Vanadium-doped TiO2 anatase nanostructures: the role of V in solid solution formation and its effect on the optical properties

Abstract

A facile and environmentally friendly synthesis approach for the production of vanadium doped titanium dioxide (VxTi1−xO2) nanostructures was demonstrated via hydrothermal decomposition of vanadium and titanium peroxo-complexes. The effect of vanadium addition on the structural and morphological properties of VxTi1−xO2 nanocrystals was investigated by X-ray diffraction (XRD) and electron microscopy techniques.

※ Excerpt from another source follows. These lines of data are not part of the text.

(** Read the subscripted fields of an item one after the other. *)
Ltac subscripts Hd :=
  cbn [find];
  repeat match goal with
         | |- context [negb (has_key ?k ?v)] =>
             let E := fresh "E" in
             destruct (has_key k v) eqn:E; cbn [negb];
             [ rewrite (py_getitem_field _ _ E); cbn [bind]
             | rewrite (py_getitem_KeyError _ _ Hd E); reflexivity ]
         end;
  rewrite ?py_get_field by assumption; reflexivity.

Lemma register_outcome (reg : PyVal) :
  is_dict reg = true ->
  register_info reg = outcome (Missing.register reg) (Defaulted.register reg).
Proof.
  intros Hd. unfold Missing.register, first_absent, register_info. subscripts Hd.
Qed.

Lemma register_usage_outcome (data : PyVal) :
  is_dict data = true -> Regular.register_usage data = true ->
  process_register_usage data
  = outcome (Missing.register_usage data) (Defaulted.register_usage data).
Proof.
  unfold Regular.register_usage, process_register_usage, Missing.register_usage.
  by_shape.
  rewrite (mapM_outcome _ _ _ _ _ register_outcome) by assumption.
  now destruct (first_some _ _).
Qed.

Lemma struct_field_outcome (f : PyVal) :
  is_dict f = true ->
  field_of f = outcome (Missing.struct_field f) (Defaulted.struct_field f).
Proof.
  intros Hd. unfold Missing.struct_field, first_absent, field_of. subscripts Hd.
Qed.

Lemma structure_outcome (name : string) (struct : PyVal) :
  Regular.structure struct = true ->
  data_structure name struct
  = outcome (Missing.structure struct) (Defaulted.structure name struct).
Proof.
  unfold Regular.structure, data_structure, Missing.structure. by_shape.
  rewrite (mapM_outcome _ _ _ _ _ struct_field_outcome) by assumption.
  destruct (first_some _ _); [reflexivity|]. cbn [outcome bind].
  by_shape. reflexivity.
Qed.

Lemma structures_outcome (data : PyVal) :
  is_dict data = true -> Regular.structures data = true ->
  process_data_structures data
  = outcome (Missing.structures data) (Defaulted.structures data).
Proof.
  unfold Regular.structures, process_data_structures, Missing.structures. by_shape.
  apply (foldM_outcome data_structure Defaulted.structure Missing.structure
           Regular.structure); auto using structure_outcome.
Qed.

Lemma error_type_outcome (err : PyVal) :
  error_type err = outcome (Missing.error_type err) (Defaulted.error_type err).
Proof.
  destruct err; try reflexivity.
  unfold Missing.error_type, first_absent, error_type.
  assert (Hd : is_dict (VDict l) = true) by reflexivity. subscripts Hd.
Qed.

Lemma error_handling_outcome (data : PyVal) :
  is_dict data = true -> Regular.error_handling data = true ->
  process_error_handling data
  = outcome (Missing.error_handling data) (Defaulted.error_handling data).
Proof.
  unfold Regular.error_handling, process_error_handling, Missing.error_handling.
  by_shape.
  rewrite (mapM_outcome _ _ _ (fun _ => true) _ (fun x _ => error_type_outcome x))
    by (apply forallb_forall; reflexivity).
  destruct (first_some _ _); [reflexivity|]. cbn [outcome bind].
  by_shape. unfold Defaulted.error_handling.
  now rewrite strategies_defaulted, flat_map_concat_map.
Qed.

Lemma bss_variable_outcome (var : PyVal) :
  is_dict var = true ->
  bss_variable var = outcome (Missing.bss_variable var) (Defaulted.bss_variable var).
Proof.
  intros Hd. unfold Missing.bss_variable, first_absent, bss_variable. subscripts Hd.
Qed.

Lemma section_requirements_outcome (data : PyVal) :
  is_dict data = true -> Regular.section_requirements data = true ->
  process_section_requirements data
  = outcome (Missing.section_requirements data) (Defaulted.section_requirements data).
Proof.
  unfold Regular.section_requirements, process_section_requirements,
    Missing.section_requirements.
  by_shape.
  rewrite (mapM_outcome _ _ _ _ _ bss_variable_outcome) by assumption.
  destruct (first_some _ _); [reflexivity|]. cbn [outcome bind].
  by_shape. reflexivity.
Qed.

Lemma benchmark_outcome (bench : PyVal) :
  is_dict bench = true ->
  benchmark bench = outcome (Missing.benchmark bench) (Defaulted.benchmark bench).
Proof.
  intros Hd. unfold Missing.benchmark, first_absent, benchmark. subscripts Hd.
Qed.

Lemma performance_outcome (data : PyVal) :
  is_dict data = true -> Regular.performance data = true ->
  process_performance data
  = outcome (Missing.performance data) (Defaulted.performance data).
Proof.
  unfold Regular.performance, process_performance, Missing.performance. by_shape.
  rewrite (mapM_outcome _ _ _ _ _ benchmark_outcome) by assumption.
  destruct (first_some _ _); [reflexivity|]. cbn [outcome bind].
  by_shape. reflexivity.
Qed.

Lemma unit_test_outcome (test : PyVal) :
  Regular.unit_test test = true ->
  unit_test test = outcome (Missing.unit_test test) (Defaulted.unit_test test).
Proof.
  destruct test; try discriminate; intros _; [reflexivity|].
  unfold Missing.unit_test, first_absent, unit_test.
  assert (Hd : is_dict (VDict l) = true) by reflexivity. subscripts Hd.
Qed.

Lemma testing_outcome (data : PyVal) :
  is_dict data = true -> Regular.testing data = true ->
  process_testing data = outcome (Missing.testing data) (Defaulted.testing data).
Proof.
  unfold Regular.testing, process_testing, Missing.testing. by_shape.
  rewrite (mapM_outcome _ _ _ _ _ unit_test_outcome) by assumption.
  destruct (first_some _ _); [reflexivity|]. cbn [outcome bind].
  by_shape. unfold Defaulted.testing.
  do 2 f_equal; apply map_ext; auto using integration_test_wrap, conformance_test_wrap.
Qed.

Lemma build_specification_outcome (data : PyVal) :
  regular data = true ->
  build_specification data
  = outcome (missing_field data) (Defaulted.specification data).
Proof.
  unfold regular. intros H. shape_split H.
  unfold build_specification, process_metadata.
  rewrite py_get_field, header_format_defaulted, register_usage_outcome,
    structures_outcome, algorithms_defaulted, error_handling_outcome,
    section_requirements_outcome, performance_outcome, testing_outcome,
    code_style_defaulted by assumption.
  unfold missing_field. cbn [first_some bind].
  repeat match goal with
         | |- context [outcome ?m _] =>
             destruct m; cbn [outcome bind]; [reflexivity|]
         end.
  reflexivity.
Qed.

Lemma create_specification_outcome (data : PyVal) :
  regular data = true ->
  _create_specification data
  = match missing_field data with
    | Some k => Err (ValidationError ("Missing required field: " ++ repr_str k))
    | None => Ok (Defaulted.specification data)
    end.
Proof.
  intros H. unfold _create_specification.
  rewrite (build_specification_outcome _ H).
  now destruct (missing_field data).
Qed.

(** C2, amended: on printable documents normalization succeeds exactly
    when every present section is a mapping, every item list can be
    iterated and every item carries the fields the code reads by
    subscript (name, purpose, type, size, align, input_size); it then
    returns the model in which each field read with a default is the
    raw value or, when the key is absent, that default.  In particular a
    document without any of the nine sections normalizes whatever its
    metadata is.  In a document that is regular but for such fields, an
    item that lacks one makes normalization fail with a validation error
    naming the first missing field in reading order.  In any document a
    failure of normalization is a validation error naming a missing key
    or a generic processing error. *)
Theorem normalization_defaults (data : PyVal) :
  (printable data = true ->
   is_ok (_create_specification data) = normalizable data) /\
  (printable data = true -> normalizable data = true ->
   _create_specification data = Ok (Defaulted.specification data)) /\
  (forall d k dflt, lookup k d = None -> field (VDict d) k dflt = dflt) /\
  (forall d, (forall k, In k section_keys -> lookup k d = None) ->
             _create_specification (VDict d) = Ok (Defaulted.specification (VDict d))) /\
  (printable data = true -> regular data = true ->
   _create_specification data
   = match missing_field data with
     | Some k => Err (ValidationError ("Missing required field: " ++ repr_str k))
     | None => Ok (Defaulted.specification data)
     end) /\
  (forall e, _create_specification data = Err e ->
             (exists k, e = ValidationError ("Missing required field: " ++ repr_str k)) \/
             (exists m, e = SpecForgeError m)).
Proof.
  split; [intros _; apply create_specification_normalizable|].
  split; [intros _; apply create_specification_defaulted|].
  split; [exact field_absent|].
  split; [|split].
  - intros d H. now apply create_specification_defaulted, sections_absent_normalizable.
  - intros _. apply create_specification_outcome.
  - unfold _create_specification. intros e.
    destruct (build_specification data) as [spec|[]]; intros H;
      try discriminate; injection H as <-;
      first [left; eexists; reflexivity | right; eexists; reflexivity].
Qed.
Lemma onNewChange_formDraft f s :
  offeredNew (Page.newProduct s) f = true ->
  formDraft (Page.newProduct s) ->
  formDraft (Page.newProduct (onNewChange f s).2).
Proof.
  intros Ho ((c & Hc & Hco) & (u & Hu & Huo) & (k & Hk) & Hkg).
  destruct f as [v|v|v|v]; cbn in Ho |- *.
  - split; [|split; [|split]]; eauto.
  - apply bool_decide_eq_true in Ho. split; [|split; [|split]]; eauto.
  - apply bool_decide_eq_true in Ho. unfold unitChangeDraft.
    split; [|split; [|split]]; cbn; eauto.
    + case_decide; eauto.
    + intros [= ->]. now rewrite decide_True.
  - unfold newKgFactorDisabled in Ho. apply negb_true_iff in Ho.
    apply bool_decide_eq_false in Ho.
    split; [|split; [|split]]; cbn; eauto. tauto.
Qed.

Lemma onEditChange_scroll f s :
  Page.scrollSaves (onEditChange f s).2 = Page.scrollSaves s
  /\ Page.newProduct (onEditChange f s).2 = Page.newProduct s.
Proof.
  destruct s as [products [editing|] draft saved scroll], f; split; reflexivity.
Qed.

Lemma onEditChange_wellFormed f s p :
  Page.editingProduct s = Some p ->
  offeredEdit p f = true ->
  wellFormed p ->
  exists p', Page.editingProduct (onEditChange f s).2 = Some p' /\ wellFormed p'.
Proof.
  intros E Ho (Hid & Hc & Hu & Hkg).
  destruct s as [products editing draft saved scroll]. cbn in E. subst editing.
  destruct f as [v|v|v|v]; cbn in Ho |- *; (eexists; split; [reflexivity|]).
  - repeat split; assumption.
  - apply bool_decide_eq_true in Ho. repeat split; assumption.
  - apply bool_decide_eq_true in Ho. unfold nullish.
    repeat split; cbn; try assumption.
    intros ->. now rewrite decide_True.
  - unfold editKgFactorDisabled in Ho. apply negb_true_iff in Ho.
    apply bool_decide_eq_false in Ho. repeat split; cbn; try assumption. tauto.
Qed.

Lemma submittable_entered d :
  submittable d = true -> exists name category unit kgFactor,
    entered d name category unit kgFactor.
Proof.
  intros H. apply submittable_spec in H as (Hn & Hc & Hu & Hk).
  apply truthyField_Some in Hn as (n & Hn & Nn).
  apply truthyField_Some in Hc as (c & Hc & Nc).
  apply truthyField_Some in Hu as (u & Hu & Nu).
  destruct (Draft.kgFactor d) as [k|] eqn:Ek; [|contradiction].
  exists n, c, u, k. unfold entered. rewrite Ek. auto 10.
Qed.

(** For a draft the form produced the add button is enabled exactly when
    the handler would submit. *)
Lemma formDraft_submittable d :
  formDraft d -> submittable d = negb (addDisabled d).
Proof.
  intros ((c & Hc & Hco) & (u & Hu & Huo) & (k & Hk) & _).
  unfold submittable, addDisabled. rewrite Hc, Hu, Hk, negb_involutive.
  assert (Tc : truthyField (Some c) = true).
  { apply truthyField_Some. exists c. split; [reflexivity|].
    unfold categoryOptions in Hco.
    repeat (apply elem_of_cons in Hco as [->|Hco]); try discriminate.
    now apply elem_of_nil in Hco. }
  assert (Tu : truthyField (Some u) = true).
  { apply truthyField_Some. exists u. split; [reflexivity|].
    unfold unitOptions in Huo.
    repeat (apply elem_of_cons in Huo as [->|Huo]); try discriminate.
    now apply elem_of_nil in Huo. }
  rewrite Tc, Tu, bool_decide_eq_true_2 by discriminate.
  now rewrite !andb_true_r.
Qed.

Lemma newProductComplete_wellFormed products d name category unit kgFactor :
  formDraft d -> entered d name category unit kgFactor ->
  wellFormed (newProductComplete products name category unit kgFactor).
Proof.
  intros ((c & Hc & Hco) & (u & Hu & Huo) & _ & Hkg)
         (Hn & Nn & Hc' & _ & Hu' & _ & Hk).
  assert (c = category) as -> by congruence.
  assert (u = unit) as -> by congruence.
  unfold wellFormed, newProductComplete. cbn. repeat split; try assumption.
  - intros E. pose proof (derive_id_length name) as L. rewrite E in L.
    destruct name; [contradiction|cbn in L; lia].
  - intros ->. specialize (Hkg Hu'). congruence.
Qed.

Lemma replaced_wellFormed draft (products : list Product.t) :
  wellFormed draft -> Forall wellFormed products ->
  Forall wellFormed (replaced draft products).
Proof.
  intros Hd Hp. apply Forall_fmap. eapply Forall_impl; [exact Hp|].
  intros p Hwf. cbn. now case_decide.
Qed.

Lemma handleSaveEdit_cases resolves s :
  match Page.editingProduct s with
  | Some draft =>
    handleSaveEdit resolves s =
    (if resolves (replaced draft (Page.products s)) then Returned () else Rejected,
     Page.mk (Page.products s)
             (if resolves (replaced draft (Page.products s)) then None else Some draft)
             (Page.newProduct s)
             (Page.saved s ++ [replaced draft (Page.products s)])
             (S (Page.scrollSaves s)))
  | None => handleSaveEdit resolves s = (Returned (), s)
  end.
Proof.
  destruct (Page.editingProduct s) as [draft|] eqn:E.
  - now apply handleSaveEdit_run.
  - now apply handleSaveEdit_idle.
Qed.

Lemma handleAddProduct_cases resolves s :
  (submittable (Page.newProduct s) = false
   /\ handleAddProduct resolves s = (Returned (), s))
  \/ exists name category unit kgFactor,
       entered (Page.newProduct s) name category unit kgFactor
       /\ handleAddProduct resolves s =
          (if resolves (Page.products s ++
                [newProductComplete (Page.products s) name category unit kgFactor])
           then Returned () else Rejected,
           Page.mk (Page.products s) (Page.editingProduct s)
             (if resolves (Page.products s ++
                [newProductComplete (Page.products s) name category unit kgFactor])
              then emptyDraft else Page.newProduct s)
             (Page.saved s ++
                [Page.products s ++
                 [newProductComplete (Page.products s) name category unit kgFactor]])
             (S (Page.scrollSaves s))).
Proof.
  destruct (submittable (Page.newProduct s)) eqn:G.
  - right. destruct (submittable_entered _ G) as (n & c & u & k & H).
    exists n, c, u, k. split; [assumption|].
    apply (handleAddProduct_run resolves s n c u k H).
  - left. split; [reflexivity|]. now apply handleAddProduct_rejected.
Qed.
(** ** The pair table *)

(** X1.  [setPair] followed by [getPair] on the same pair gives the value
    set, the last one when the pair is set twice; every other pair, the
    clone table and the heap are as before. *)
Theorem pair_table_set_get a b o o' a' b' st :
  getPair a b (setPair a b o st) = Some o ∧
  getPair a b (setPair a b o' (setPair a b o st)) = Some o' ∧
  getPair a' b' (setPair a b o st)
  = (if decide (a' = a ∧ b' = b) then Some o else getPair a' b' st) ∧
  cloneMap (setPair a b o st) = cloneMap st ∧
  st_heap (setPair a b o st) = st_heap st.
Proof.
  split_and!; try done.
  - by rewrite getPair_setPair, decide_True.
  - by rewrite getPair_setPair, decide_True.
  - apply getPair_setPair.
Qed.

(** ** Branches that the claims leave aside *)

(** X2.  A node that the two plain-object roots hold under the same key is
    held by the output under that key as it is: the identity fast path
    neither clones nor merges it. *)
Theorem shared_branch_kept mergeArrays fuel h l1 l2 k l :
  wf_heap h → l1 < length h → l2 < length h →
  isPlainObject h (VRef l1) = true → isPlainObject h (VRef l2) = true →
  get_prop h (VRef l1) k = VRef l → get_prop h (VRef l2) k = VRef l →
  length h + length h * length h < fuel →
  ∃ v h',
    deepMerge mergeArrays fuel (VRef l1) (VRef l2) h = Some (v, h') ∧
    get_prop h' v k = VRef l.
Proof.
  intros Hwf Hl1 Hl2 Hp1 Hp2 Ha Hb Hfuel.
  destruct (deepMerge_returns mergeArrays h Hwf (VRef l1) (VRef l2) Hl1 Hl2
              fuel Hfuel) as (v & h' & Hrun).
  exists v, h'. split; [done|].
  destruct (decide (l1 = l2)) as [->|Hne].
  { by apply deepMerge_same in Hrun as [-> ->]. }
  destruct (deepMerge_source_key mergeArrays h Hwf l1 l2 Hl1 Hl2 Hp1 Hp2
              fuel v h' k Hne Hrun (get_prop_ref_keys _ _ _ _ Hb))
    as (fuel' & x & _ & <- & Hret).
  unfold merge_target in Hret.
  rewrite (hasOwn_keys _ _ _ (get_prop_ref_keys _ _ _ _ Ha)), Ha, Hb in Hret.
  simpl in Hret. by apply returned_same in Hret.
Qed.
(** ** Trees and in-order lists *)

Lemma sorted_app T l1 l2 :
  sorted T (l1 ++ l2) <->
  sorted T l1 /\ sorted T l2 /\ (forall a b, In a l1 -> In b l2 -> key_lt T a b).
Proof.
  unfold sorted. induction l1 as [| a l1 IH]; simpl.
  - split.
    + intros H. repeat split; [constructor | assumption | intros ? ? []].
    + intros (_ & H & _). exact H.
  - split.
    + intros H. inversion H as [| ? ? Hs Hf]; subst.
      apply IH in Hs. destruct Hs as (S1 & S2 & S12).
      rewrite Forall_app in Hf. destruct Hf as [F1 F2].
      repeat split.
      * constructor; assumption.
      * assumption.
      * intros x b [-> | Hx] Hb.
        -- rewrite Forall_forall in F2. apply F2. exact Hb.
        -- apply S12; assumption.
    + intros (S1 & S2 & S12). inversion S1 as [| ? ? Hs Hf]; subst.
      constructor.
      * apply IH. repeat split; try assumption.
        intros x b Hx Hb. apply S12; [right |]; assumption.
      * rewrite Forall_app. split; [assumption |].
        rewrite Forall_forall. intros b Hb. apply S12; [left; reflexivity | assumption].
Qed.

Lemma sorted_cons T a l :
  sorted T (a :: l) <-> sorted T l /\ (forall b, In b l -> key_lt T a b).
Proof.
  unfold sorted. split.
  - intros H. inversion H; subst. split; [assumption |].
    rewrite <- Forall_forall. assumption.
  - intros [H1 H2]. constructor; [assumption |]. rewrite Forall_forall. assumption.
Qed.

Lemma sorted_nil T : sorted T [].
Proof. constructor. Qed.

Lemma bst_sorted T t : bst T t <-> sorted T (elems t).
Proof.
  induction t as [| l IHl x r IHr]; simpl.
  - split; [intros _; apply sorted_nil | trivial].
  - rewrite sorted_app, sorted_cons, IHl, IHr. split.
    + intros (Hl & Hr & Hlx & Hxr). repeat split; try assumption.
      intros a b Ha [-> | Hb]; [apply Hlx; assumption |].
      eapply key_lt_trans; [apply Hlx | apply Hxr]; assumption.
    + intros (Hl & (Hr & Hxr) & Hall). repeat split; try assumption.
      intros y Hy. apply Hall; [assumption | left; reflexivity].
Qed.

Lemma sorted_NoDup T l : sorted T l -> NoDup l.
Proof.
  induction l as [| a l IH]; intros H.
  - constructor.
  - apply sorted_cons in H. destruct H as [Hs Ha]. constructor.
    + intros Hin. apply (key_lt_irrefl T a). apply Ha. exact Hin.
    + apply IH. exact Hs.
Qed.
Lemma safe_crash {A} : safe (@crash T A).
Proof. intros w. exact I. Qed.

Lemma safe_bind {A B} (m : M A) (k : A -> M B) :
  safe m -> (forall a, safe (k a)) -> safe (bind m k).
Proof.
  intros Hm Hk w. unfold bind. specialize (Hm w).
  destruct (m w) as [w' a|w' e| |]; simpl in *; auto.
  eapply outcome_extends_trans; [eassumption|apply Hk].
Qed.

Lemma safe_try_catch {A} (m : M A) h :
  safe m -> (forall e, safe (h e)) -> safe (try_catch m h).
Proof.
  intros Hm Hh w. unfold try_catch. specialize (Hm w).
  destruct (m w) as [w' a|w' e| |]; simpl in *; auto.
  eapply outcome_extends_trans; [eassumption|apply Hh].
Qed.

Lemma safe_for_each {A} (l : list A) body :
  (forall x, safe (body x)) -> safe (for_each l body).
Proof.
  intros Hb. induction l as [|x l IH]; simpl.
  - apply safe_ret.
  - apply safe_bind; auto.
Qed.

Lemma safe_get a : safe (get a).
Proof. intros w. unfold get. destruct (heap w !! a); simpl; auto using extends_refl. Qed.

Lemma safe_record t x : safe (@record T t x).
Proof. intros w. apply extends_log. Qed.

Lemma safe_create_shared d l : safe (@create_shared T d l).
Proof. intros w. apply extends_alloc. Qed.

Lemma safe_lift {A} (r : A + exn) : safe (@lift T A r).
Proof. destruct r; [apply safe_ret|apply safe_throw]. Qed.

(** Reading a future and going on knowing what was read. *)
Lemma safe_get_bind {A} a (k : future -> M A) :
  (forall w f, heap w !! a = Some f -> outcome_extends w (k f w)) ->
  safe (bind (get a) k).
Proof.
  intros Hk w. unfold bind, get.
  destruct (heap w !! a) as [f|] eqn:Ha; simpl; auto.
Qed.

(** Writing a future that is still pending. *)
Lemma modify_pending w a f g :
  heap w !! a = Some f ->
  modify a g w = Ret (mk_world (<[a := g f]> (heap w)) (log w)) tt.
Proof. intros Ha. unfold modify, bind, get, put. rewrite Ha. reflexivity. Qed.

Section Run.

Variable run : task -> addr -> M unit.
Hypothesis run_safe : forall t me, safe (run t me).

Lemma safe_call_when_ready me code : safe (call_when_ready run me code).
Proof.
  unfold call_when_ready. apply safe_get_bind. intros w f Ha.
  destruct (state_eqb (state_ f) pending) eqn:Hs; simpl.
  - apply state_eqb_eq in Hs.
    unfold bind, put, ret, shared; simpl.
    eapply extends_put; eauto.
  - unfold bind, ret, shared.
    specialize (run_safe code me w).
    destruct (run code me w); simpl in *; auto.
Qed.


Lemma code_safe_modify me g :
  (forall f, state_ (g f) = state_ f) -> code_safe me (fun me => modify me g).
Proof.
  intros Hg w f Ha Hs. rewrite (modify_pending _ _ _ _ Ha). split.
  - eapply extends_put; eauto.
  - exists (g f). simpl. split.
    + apply list_lookup_insert_eq. eapply lookup_lt_Some; eauto.
    + rewrite Hg. assumption.
Qed.

Lemma safe_apply_state me code s :
  code_safe me code -> safe (apply_state run me code s).
Proof.
  intros Hcode. unfold apply_state.
  destruct (state_eqb s pending); [apply safe_crash|].
  apply safe_get_bind. intros w f Ha.
  destruct (state_eqb (state_ f) pending) eqn:Hs; simpl.
  2: { apply extends_refl. }
  apply state_eqb_eq in Hs.
  specialize (Hcode w f Ha Hs). unfold bind at 1.
  destruct (code me w) as [w1 []|w1 e| |]; simpl; auto.
  destruct Hcode as (H01 & f1 & Ha1 & Hs1).
  eapply outcome_extends_trans; [exact H01|].
  unfold bind at 1, get. rewrite Ha1.
  unfold bind at 1, put.
  set (w2 := mk_world (<[me := set_tasks [] f1]> (heap w1)) (log w1)).
  assert (H12 : extends w1 w2) by (eapply extends_put; eauto).
  assert (Ha2 : heap w2 !! me = Some (set_tasks [] f1)).
  { simpl. apply list_lookup_insert_eq. eapply lookup_lt_Some; eauto. }
  eapply outcome_extends_trans; [exact H12|].
  unfold bind at 1. rewrite (modify_pending _ _ _ _ Ha2).
  eapply outcome_extends_trans; [eapply extends_put; [exact Ha2|exact Hs1]|].
  apply safe_bind; [|intros; apply safe_ret].
  apply safe_for_each. intros v. apply run_safe.
Qed.

Lemma safe_done me v : safe (done run me v).
Proof. apply safe_apply_state, code_safe_modify. reflexivity. Qed.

XRD analysis showed that all VxTi1−xO2 samples presented only the TiO2 anatase crystalline phase and, despite the different amounts of vanadium ions, the single crystalline nature was preserved. Increasing V contents resulted in morphological evolution, from anisotropic to isotropic structures. X-ray absorption spectroscopy (XAS) and electron energy loss spectroscopy (EELS) have been employed for investigating the atomic composition and configuration of these nanostructures. XAS measurements at the K-edges (for V and Ti) revealed that V ions occupy the Ti4+-site, which confirms the doping effect. Furthermore, high-angle annular dark-field (HAADF) imaging, combined with EELS mapping, indicated that the vanadium ions were homogeneously distributed in the structure without any kind of segregation. These morphological and compositional modifications upon vanadium addition led to evolution of the TiO2 optical properties.